We have noted some parts of the base WholeBrain package that are currently works-in-progress:

  1. The plates anterior to + 4.84 and posterior to -4.77 are either not available or throw errors during registration. Users should set the first and last usable images to within this range for the pipeline to run correctly.
  2. We have experienced issues in processing images where the coronal tissue is cut off by the boundaries of the image. In such cases, we recommend creating a boundary of just black image background around all four edges of the imaged tissue.

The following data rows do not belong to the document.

(* ===== verification/Pool.v ===== *)
(** * Interleaving, crashes and restarts of the receiver

    The pool of goroutines over one [rstate]: any goroutine may take the next
    step or begin the next round of its loop, any call may arrive, and the
    process may be killed and started again at any moment, keeping only its
    files. *)

From S2P Require Import Prelude GoString Protocol LocalStore ApprovalStore Binding ReceiverStores MutationStore Prog Service.

Abbreviation thread := (ghost * prog (list origin))%type.

Section pool.
Context `{UT : UnicodeTables} (cf : Config).
Variable answer : nat → ∀ B, ext B → B.

Record pool := mkPool { p_threads : list thread; p_state : rstate }.

Definition fresh (o : origin) : thread := (new_ghost o, goroutine cf o).
Definition spawn (id : option string) : list thread := match id with Some id => [fresh (CallExecute id)] | None => [] end.

(** The next operation of one goroutine, if it has one and is not blocked; at
    the end of a round, the next round of its loop and the goroutines it
    starts. *)
Definition thread_step (t : thread) (s : rstate) : option (list thread * thread * rstate) :=
  match t.2 with
  | Ret [] => None
  | Ret (o :: started) => Some (fresh <$> started, fresh o, s)
  | @Do _ B o k =>
    if enabled (cf_slots cf) o s then
      let '(b, g, s', started) := exec answer (cf_slots cf) o t.1 s in Some (spawn started, (g, k b), s')
    else None
  end.

(** A new process: memory is loaded from the files. *)
Definition restart (s : rstate) : rstate :=
  let (w, r) := newMutationStore "mutations" true (r_journal s) in
  mkState (NewPendingStore "pending" true (r_pending s)).1 w
    (NewApprovalStore "approvals" true (r_approvals s)).1 (NewFileSessionStore "sessions" true (r_sessions s)).1
    (mkAuthority "" "") ∅ false [] (r_ticks s) (reloaded_log r w ++ r_log s).

(** Calls from outside.  Executions and the rounds of [Run]'s loop are only
    started by the service; its beats, events and end, which come from [Run],
    may also come at any other moment, which only adds behaviours. *)
Definition callable (o : origin) : bool :=
  match o with CallExecute _ | LoopConnect _ | LoopStream _ _ | LoopRetry _ _ => false | _ => true end.

Inductive choice := Advance (i : nat) | Arrive (o : origin) | Restart.
Definition pool_step (c : choice) (p : pool) : option pool :=
  match c with
  | Advance i =>
    t ← p_threads p !! i;
    '(started, t', s) ← thread_step t (p_state p);
    Some (mkPool (<[i := t']> (p_threads p) ++ started) s)
  | Arrive o => if callable o then Some (mkPool (p_threads p ++ [fresh o]) (p_state p)) else None
  | Restart => Some (mkPool [] (restart (p_state p)))
  end.
Inductive pool_steps : pool → pool → Prop :=
  | steps_refl p : pool_steps p p
  | steps_next p q r c : pool_steps p q → pool_step c q = Some r → pool_steps p r.

(** Choices that are not possible are skipped. *)
Definition run_choices (l : list choice) (p : pool) : pool := foldl (λ p c, default p (pool_step c p)) p l.
Lemma run_choices_steps l p : pool_steps p (run_choices l p).
Proof.
  unfold run_choices. induction l as [|c l IH] using rev_ind; [apply steps_refl|]. rewrite foldl_app. simpl.
  destruct (pool_step c _) as [q|] eqn:Hq; [by eapply steps_next|done].
Qed.

(** A freshly installed receiver: no file yet, any clocks and write faults. *)
Definition installed (s : rstate) : Prop :=
  l_file (r_pending s) = FileAbsent ∧ l_mem (r_pending s) = ∅ ∧ l_file (r_journal s) = FileAbsent ∧ l_mem (r_journal s) = ∅ ∧
  r_locks s = [] ∧ r_log s = [].
Definition start (s : rstate) : pool := mkPool [] s.
End pool.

  3. During the manual registration correction process, a manual edit of correspondence points may not seem to warp the atlas appropriately according to the new changes. We have found that adding, deleting, or changing the correspondence points can cause the warp to ‘snap-back’ to an appropriate position matching the correspondence points. This requires some trial and error.

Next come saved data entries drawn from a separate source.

(* ===== verification/SafeLogic.v ===== *)
(** * A logic for the receiver's goroutines

    [safe p Q g L] says that the program [p], run by a goroutine with the marks
    [g] when the log is at least [L], performs every operation under its
    condition [pre], whatever the other goroutines log in between, and ends
    with [Q].  What the operations tell their caller is [learn].  The log only
    grows, so what is known of it stays known. *)

From S2P Require Import Prelude GoString Sha256 Protocol Redact RedactFacts RedactHides Policy LocalStore ApprovalStore Binding BindingFacts ReceiverStores MutationStore Prog Service.

(** ** What is known of journaled operations *)

(** The part of a record that no update changes. *)
Definition identity (r : mutationRecord) : mutationRecord := mt_assign mutationDecisionPrepared false None 0%Z r.

(** The record descends from a journaled decision, and its result was chosen. *)
Definition genuine (L : list entry) (r : mutationRecord) : Prop :=
  (∃ who v r0, EPut who v r0 ∈ L ∧ identity r0 = identity r) ∧
  (∀ p, mt_Result r = Some p → EResult (mt_ExecutionClaimID r) p ∈ L).

Definition crossed (r : mutationRecord) : Prop :=
  mt_Phase r = mutationRuntimeStarted ∨ mt_Phase r = mutationResultPrepared.
Record record_ok (L : list entry) (id : string) (r : mutationRecord) : Prop := mkRecordOk {
  ro_id : mt_RequestID r = id;
  ro_genuine : genuine L r;
  ro_started : EStart (mt_ExecutionClaimID r) ∈ L → crossed r;
  ro_result : is_Some (mt_Result r) → mt_Phase r = mutationResultPrepared }.
Definition journal_ok (L : list entry) (m : journal) : Prop := map_Forall (record_ok L) m.

Lemma genuine_mono L L' r : L ⊆ L' → genuine L r → genuine L' r.
Proof. intros HL [(who & v & r0 & Hp & Hi) Hr]. split; [exists who, v, r0; eauto|eauto]. Qed.

(** The record was seen in the journal's file. *)
Definition recorded (L : list entry) (r : mutationRecord) : Prop := genuine L r ∧ ∃ t, EJournaled (mt_touch t r) ∈ L.
Lemma recorded_mono L L' r : L ⊆ L' → recorded L r → recorded L' r.
Proof. intros HL [Hg [t Ht]]. split; [by eapply genuine_mono|]. exists t. by apply HL. Qed.
Lemma recorded_genuine L r : recorded L r → genuine L r.
Proof. by intros [? _]. Qed.

(** ** Consent *)

(** The recipient asked for this very request. *)
Definition user_choice (o : origin) (requestID : string) : Prop :=
  match o with CallAllowOnce id | CallApprove id _ => trim_space id = requestID | _ => False end.

Section consent.
Context `{UT : UnicodeTables}.

(** An allow is bound to a notice, and chosen by the recipient or by a grant
    that matched the notice under the same authority. *)
Definition consented (who : origin) (v : via) (r : mutationRecord) : Prop :=
  mt_Decision r = DecisionAllowOnce →
  ∃ n b, mt_ApprovedNotice r = Some b ∧ approvedNoticeBindingFor n = inr b ∧ nt_RequestID n = mt_RequestID r ∧
    (user_choice who (mt_RequestID r) ∨
     ∃ a c gr, v = Some (a, c, gr) ∧ approvalCandidateForNotice n = inr c ∧ a = mutation_authority r ∧
       gr_GrantID gr = mt_ApprovalGrantID r ∧ gr_Level gr = mt_ApprovalLevel r).

(** A run is of what was approved, by the authority in force. *)
Definition runs_payload (cf : Config) (p : ExecutionPayload) (req : RunRequest) : Prop :=
  rr_RequestID req = ep_RequestID p ∧ rr_ConversationID req = ep_ConversationID p ∧ rr_Title req = ep_Title p ∧
  rr_Requester req = ep_RequesterDisplayName p ∧ rr_Prompt req = ep_Prompt p ∧
  resolveRequestedWorkspaces cf (ep_RequestedAccess p) = inr (rr_Workspaces req) ∧
  (po_AllowWrites (cf_policy cf) = false → rr_ReturnDirectory req = "") ∧ rr_RequestedPolicy req = None.
Definition ok_option {E A} (r : E + A) : option A := match r with inr a => Some a | inl _ => None end.
Definition run_justified (cf : Config) (L : list entry) (c : string) (a : option ApprovalAuthority) (req : RunRequest) : Prop :=
  ∃ r b p, recorded L r ∧ mt_ExecutionClaimID r = c ∧ c ≠ "" ∧ mt_ApprovedNotice r = Some b ∧
    a = ok_option (normalizeApprovalAuthority (mutation_authority r)) ∧ is_Some a ∧
    validateExecutionPayloadAgainstApprovedBinding b p = inr () ∧ runs_payload cf p req.
End consent.

(** ** Results *)

(** A result that may leave the machine: an answer without secrets, or one
    short line about a failure. *)
Definition presentable `{UT : UnicodeTables} (p : ResultPayload) : Prop :=
  (rp_State p = StatusCompleted ∧ rp_Error p = "" ∧ clean_text (rp_Answer p) ∧ ∃ text, rp_Answer p = RedactSensitiveText text) ∨
  (rp_State p = StatusFailed ∧ rp_Answer p = "" ∧ rp_ResultFiles p = [] ∧ (len (rp_Error p) <= 1283)%Z ∧ one_line (rp_Error p)).

(** ** Conditions of the operations *)

(** How an update may change a record. *)
Inductive advance : mutationRecord → mutationRecord → Prop :=
  | advance_same cur next : identity next = identity cur → mt_Phase next = mt_Phase cur → mt_Result next = mt_Result cur →
      advance cur next
  | advance_claim cur next : identity next = identity cur → mt_Phase cur = mutationDecisionPrepared →
      mt_Phase next = mutationClaimPrepared → mt_Result next = mt_Result cur → advance cur next
  | advance_start cur next : identity next = identity cur → mt_Phase cur = mutationClaimPrepared →
      mt_Phase next = mutationRuntimeStarted → mt_Result next = mt_Result cur → advance cur next
  | advance_result cur next p : identity next = identity cur → mt_Phase cur = mutationRuntimeStarted →
      mt_Phase next = mutationResultPrepared → mt_Result cur = None → mt_Result next = Some p → advance cur next.

Definition pending_ok (w : pending_world) : Prop :=
  map_Forall (λ id p, nt_RequestID (pe_Notice p) = id) (l_mem w) ∧
  match l_file w with
  | FileDoc s => map_Forall (λ id p, nt_RequestID (pe_Notice p) = id) (ps_Requests s)
  | _ => True
  end.

Definition lock_rank (l : lock) : nat :=
  match l with LRun => 6 | LReconcile => 1 | LDecision => 2 | LMutation => 3 | LConversation _ => 4 | LSlot _ => 5 end.

Section safe.
Context `{UT : UnicodeTables} (cf : Config).

Definition ext_pre {B} (x : ext B) (g : ghost) (L : list entry) : Prop :=
  match x with
  | XDecide id p => ∃ r, recorded L r ∧ id = mt_RequestID r ∧ p = decision_payload r
  | XMarkRunning id c => ∃ r, recorded L r ∧ id = mt_RequestID r ∧ c = mt_ExecutionClaimID r ∧ c ≠ ""
  | XSubmitResult id p => ∃ r, recorded L r ∧ id = mt_RequestID r ∧ mt_Result r = Some p ∧ rp_ExecutionClaimID p = mt_ExecutionClaimID r
  | XRun req => ∃ c, boundary (g_tokens g) = Some c ∧ run_justified cf L c (g_authority g) req
  | _ => True
  end.

Record put_pre (g : ghost) (r : mutationRecord) : Prop := mkPutPre {
  pp_fresh : put_tokens r ⊆+ g_tokens g;
  pp_phase : mt_Phase r = mutationDecisionPrepared;
  pp_result : mt_Result r = None;
  pp_consent : consented (g_origin g) (g_via g) r }.

Definition pre {B} (o : op B) (g : ghost) (L : list entry) : Prop :=
  match o with
  | OExt x => ext_pre x g L
  | OPending m => ∀ w, pending_ok w → pending_ok (m w).1
  | OPut r => put_pre g r
  | OUpdate id f => ∀ cur next, record_ok L id cur → f cur = Some next →
      advance cur next ∧ ∀ p, mt_Result cur = None → mt_Result next = Some p →
        TResult (mt_ExecutionClaimID next) ∈ g_tokens g ∧ presentable p
  | OSetAuthority _ => LDecision ∈ g_locks g
  | OLock l => Forall (λ h, lock_rank h < lock_rank l)%nat (g_locks g)
  | OAcquireSlot => Forall (λ h, lock_rank h < 5)%nat (g_locks g)
  | OUnlock l => l ∈ g_locks g
  | OActiveAny | OActive _ | OStart _ | OFinish _ | OCurrentRun => LRun ∉ g_locks g
  | _ => True
  end.

(** What the caller of an operation knows when it returns. *)
Definition learn {B} (o : op B) (g : ghost) (L : list entry) : B → ghost → Prop :=
  match o in op B return B → ghost → Prop with
  | OExt x => λ b g', g' = ext_ghost x b g
  | OPendingGet id => λ b g', g' = g ∧ ∀ p, b = Some p → nt_RequestID (pe_Notice p) = id
  | OMatch a c => λ b g', g' = match b with inr (Some grant) => set_via (Some (a, c, grant)) g | _ => g end
  | OJournalGet id => λ b g', g' = g ∧ ∀ r, b = Some r → mt_RequestID r = id ∧ recorded L r
  | OJournalList => λ b g', g' = g ∧ Forall (recorded L) b
  | OPut r => λ b g', g' = (if validateMutationRecord r then spend (put_tokens r) g else g) ∧
      (b = inr () → recorded L r)
  | OUpdate id f => λ b g', ∃ m, g' = update_ghost m id f b g ∧
      ∀ next, b = inr next → ∃ cur n t, m !! id = Some cur ∧ f cur = Some n ∧ next = mt_touch t n ∧
        recorded L next ∧ mt_RequestID next = id
  | OAuthority => λ b g', g' = set_seen b g ∧ (LDecision ∈ g_locks g → ∀ a, g_authority g = Some a → b = a)
  | OSetAuthority a => λ _ g', g' = set_seen a g
  | OLock l => λ _ g', g' = lock_ghost l g
  | OUnlock l => λ _ g', g' = set_locks (list_difference (g_locks g) [l]) g
  | OAcquireSlot => λ k g', g' = set_locks (LSlot k :: g_locks g) g
  | _ => λ _ g', g' = g
  end.

Fixpoint safe {A} (p : prog A) (Q : A → ghost → list entry → Prop) (g : ghost) (L : list entry) : Prop :=
  match p with
  | Ret a => ∀ L1, L ⊆ L1 → Q a g L1
  | Do o k => ∀ L1, L ⊆ L1 → pre o g L1 ∧
      ∀ b g' L2, L1 ⊆ L2 → learn o g L2 b g' → safe (k b) Q g' L2
  end.

Lemma safe_weaken {A} (p : prog A) Q g L L' : L ⊆ L' → safe p Q g L → safe p Q g L'.
Proof. destruct p; simpl; intros HL H L1 HL1; apply H; by etrans. Qed.
Lemma safe_mono {A} (p : prog A) (Q Q' : A → ghost → list entry → Prop) g L :
  safe p Q g L → (∀ a g' L', L ⊆ L' → Q a g' L' → Q' a g' L') → safe p Q' g L.
Proof.
  revert g L. induction p as [a|B o k IH]; simpl; intros g L H HQ.
  - intros L1 HL. auto.
  - intros L1 HL. destruct (H L1 HL) as [Hp Hk]. split; [done|]. intros b g' L2 HL2 Hl.
    apply IH; [by apply Hk|]. intros a g'' L3 HL3. apply HQ. by do 2 (etrans; [eassumption|]).
Qed.
Lemma safe_bind {A B} (p : prog A) (f : A → prog B) Q g L :
  safe p (λ a g' L', safe (f a) Q g' L') g L → safe (p ≫= f) Q g L.
Proof.
  revert g L. induction p as [a|C o k IH]; simpl; intros g L H.
  - by apply H.
  - intros L1 HL. destruct (H L1 HL) as [Hp Hk]. split; [done|]. intros b g' L2 HL2 Hl. apply IH. by apply Hk.
Qed.
Lemma safe_ret {A} (a : A) (Q : A → ghost → list entry → Prop) g L :
  (∀ L1, L ⊆ L1 → Q a g L1) → safe (Ret a) Q g L.
Proof. done. Qed.
Lemma safe_perform {B} (o : op B) (Q : B → ghost → list entry → Prop) g L :
  (∀ L1, L ⊆ L1 → pre o g L1) →
  (∀ b g' L2, L ⊆ L2 → learn o g L2 b g' → ∀ L3, L2 ⊆ L3 → Q b g' L3) → safe (perform o) Q g L.
Proof.
  intros Hp HQ L1 HL. split; [by apply Hp|]. intros b g' L2 HL2 Hl L3 HL3. eapply HQ; [|exact Hl|done]. by etrans.
Qed.
Lemma safe_ebind {E A B} (p : prog (E + A)) (f : A → prog (E + B)) Q g L :
  safe p (λ r g' L', match r with inl e => safe (Ret (inl e)) Q g' L' | inr a => safe (f a) Q g' L' end) g L →
  safe (ebind p f) Q g L.
Proof. intros H. apply safe_bind. eapply safe_mono; [exact H|]. by intros [e|a] g' L' _. Qed.
End safe.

  4. Very high resolution image datasets (>10x) that are tiled cannot be processed during segmentation due to heavier computational segmentation requirements. If this is the case, we suggest using other segmentation algorithms, e.g. from Fiji ImageJ, to segment features of interest and create a binary mask of positive cell counts; then, users shoudl use the binarized images to feed into the SMART pipeline as the segmentation channel.


Caveats to the SMART pipeline:

  1. When running the forward_warp() function or regi_loop() function on autoloop, do not exit out of the current graphics window manually. This will interfere with saving the graphics that are generated and the function will need to be rerun from the beginning.